**What to produce:**
Each entry below is to be copied verbatim.

Stored items
Start of Block

Lemma replay_whole ms :
  Forall Replay.message_sized ms →
  ∃ r, Replay.replay (Some (Replay.journal_of ms)) Replay.new = (Ok true, r) ∧
    Replay.books_ r = Replay.books_ (Replay.apply_messages ms Replay.new) ∧
    Replay.ReplaySummary.journal_records (Replay.summary_ r) = u64 (Z.of_nat (length ms)) ∧
    Replay.ReplaySummary.symbols (Replay.summary_ r) = u64 (Z.of_nat (size (Replay.books_ r))).
Proof.
  intros Hm. unfold Replay.replay. unfold bind at 1, modify at 1. unfold bind at 1.
  pose proof (Replay.replay_journal ms [] (Replay.reset Replay.new) Hm) as Hj.
  rewrite app_nil_r in Hj. rewrite Hj, Replay.replay_short_tail by (vm_compute; lia).
  eexists. split; [reflexivity|]. split_and!; [by apply Replay.apply_messages_books| |done].
  by apply apply_messages_records.
Qed.

(** The replay tool shows the books of the exchange.  Whatever a journaled
    server has lived through, running the tool on its journal prints the report
    of exactly the books the server has, one for each symbol of the journal in
    the order of their names, and returns 0; a symbol it does not print has an
    empty book.  The heading counts the records of the journal and the
    symbols. *)
Theorem replay_tool_reports_server io elapsed set_order event y r y' :
  ServerRecovery.journaled y →
  ExchangeServer.handle_event io elapsed set_order event y = (r, y') →
  r ≠ Throw ServerRecovery.write_failure →
  ∃ ms symbols summary,
    ExchangeServer.journal_ (ExchangeServer.exchange y') = Some (Replay.journal_of ms) ∧
    (∀ files program path, files path = Some (Replay.journal_of ms) →
       main files [program; path] [] =
         (Ok 0, heading path summary ++
            concat ((λ symbol, book_text symbol
              (ServerRecovery.book_of (ExchangeServer.exchange y') symbol)) <$> symbols))) ∧
    StronglySorted String.le symbols ∧ NoDup symbols ∧
    (∀ symbol, symbol ∉ symbols →
       ServerRecovery.book_of (ExchangeServer.exchange y') symbol = OrderBook.new) ∧
    Replay.ReplaySummary.journal_records summary = u64 (Z.of_nat (length ms)) ∧
    Replay.ReplaySummary.symbols summary = u64 (Z.of_nat (length symbols)).
Proof.
  intros [ms0 Hm]%ServerRecovery.journaled_mirrors He Hr.
  pose proof (ServerRecovery.handle_event_consistent io elapsed set_order event y ms0 Hm) as Hc.
  rewrite He in Hc. destruct Hc as [[ms [Hj Hz Hb]]|[? _]]; [|done].
  destruct (replay_whole ms Hz) as (replayer & Hrep & Hbooks & Hrec & Hsym).
  assert (∀ symbol, Replay.order_book replayer symbol =
    ServerRecovery.book_of (ExchangeServer.exchange y') symbol) as Hbook.
  { intros symbol. rewrite <- Hb. unfold Replay.order_book. by rewrite Hbooks. }
  exists ms, (symbols replayer), (Replay.summary_ replayer).
  split_and!; [done| |by apply symbols_sorted|by apply symbols_nodup| |done|by rewrite symbols_length].
  - intros files program path Hf. unfold main. cbn [length Nat.ltb Nat.leb]. rewrite Hf, Hrep.
    unfold bind, lift. cbn [negb]. unfold print, modify. rewrite print_books_exact.
    unfold ret. do 3 f_equal. apply list_fmap_ext. intros i symbol _. by rewrite Hbook.
  - intros symbol Hs. rewrite <- Hbook. unfold Replay.order_book.
    by rewrite (symbols_absent _ _ Hs).
Qed.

End of Block

**Result below:**
Lemma replay_whole ms :
  Forall Replay.message_sized ms →
  ∃ r, Replay.replay (Some (Replay.journal_of ms)) Replay.new = (Ok true, r) ∧
    Replay.books_ r = Replay.books_ (Replay.apply_messages ms Replay.new) ∧
    Replay.ReplaySummary.journal_records (Replay.summary_ r) = u64 (Z.of_nat (length ms)) ∧
    Replay.ReplaySummary.symbols (Replay.summary_ r) = u64 (Z.of_nat (size (Replay.books_ r))).
Proof.
  intros Hm. unfold Replay.replay. unfold bind at 1, modify at 1. unfold bind at 1.
  pose proof (Replay.replay_journal ms [] (Replay.reset Replay.new) Hm) as Hj.
  rewrite app_nil_r in Hj. rewrite Hj, Replay.replay_short_tail by (vm_compute; lia).
  eexists. split; [reflexivity|]. split_and!; [by apply Replay.apply_messages_books| |done].
  by apply apply_messages_records.
Qed.

(** The replay tool shows the books of the exchange.  Whatever a journaled
    server has lived through, running the tool on its journal prints the report
    of exactly the books the server has, one for each symbol of the journal in
    the order of their names, and returns 0; a symbol it does not print has an
    empty book.  The heading counts the records of the journal and the
    symbols. *)
Theorem replay_tool_reports_server io elapsed set_order event y r y' :
  ServerRecovery.journaled y →
  ExchangeServer.handle_event io elapsed set_order event y = (r, y') →
  r ≠ Throw ServerRecovery.write_failure →
  ∃ ms symbols summary,
    ExchangeServer.journal_ (ExchangeServer.exchange y') = Some (Replay.journal_of ms) ∧
    (∀ files program path, files path = Some (Replay.journal_of ms) →
       main files [program; path] [] =
         (Ok 0, heading path summary ++
            concat ((λ symbol, book_text symbol
              (ServerRecovery.book_of (ExchangeServer.exchange y') symbol)) <$> symbols))) ∧
    StronglySorted String.le symbols ∧ NoDup symbols ∧
    (∀ symbol, symbol ∉ symbols →
       ServerRecovery.book_of (ExchangeServer.exchange y') symbol = OrderBook.new) ∧
    Replay.ReplaySummary.journal_records summary = u64 (Z.of_nat (length ms)) ∧
    Replay.ReplaySummary.symbols summary = u64 (Z.of_nat (length symbols)).
Proof.
  intros [ms0 Hm]%ServerRecovery.journaled_mirrors He Hr.
  pose proof (ServerRecovery.handle_event_consistent io elapsed set_order event y ms0 Hm) as Hc.
  rewrite He in Hc. destruct Hc as [[ms [Hj Hz Hb]]|[? _]]; [|done].
  destruct (replay_whole ms Hz) as (replayer & Hrep & Hbooks & Hrec & Hsym).
  assert (∀ symbol, Replay.order_book replayer symbol =
    ServerRecovery.book_of (ExchangeServer.exchange y') symbol) as Hbook.
  { intros symbol. rewrite <- Hb. unfold Replay.order_book. by rewrite Hbooks. }
  exists ms, (symbols replayer), (Replay.summary_ replayer).
  split_and!; [done| |by apply symbols_sorted|by apply symbols_nodup| |done|by rewrite symbols_length].
  - intros files program path Hf. unfold main. cbn [length Nat.ltb Nat.leb]. rewrite Hf, Hrep.
    unfold bind, lift. cbn [negb]. unfold print, modify. rewrite print_books_exact.
    unfold ret. do 3 f_equal. apply list_fmap_ext. intros i symbol _. by rewrite Hbook.
  - intros symbol Hs. rewrite <- Hbook. unfold Replay.order_book.
    by rewrite (symbols_absent _ _ Hs).
Qed.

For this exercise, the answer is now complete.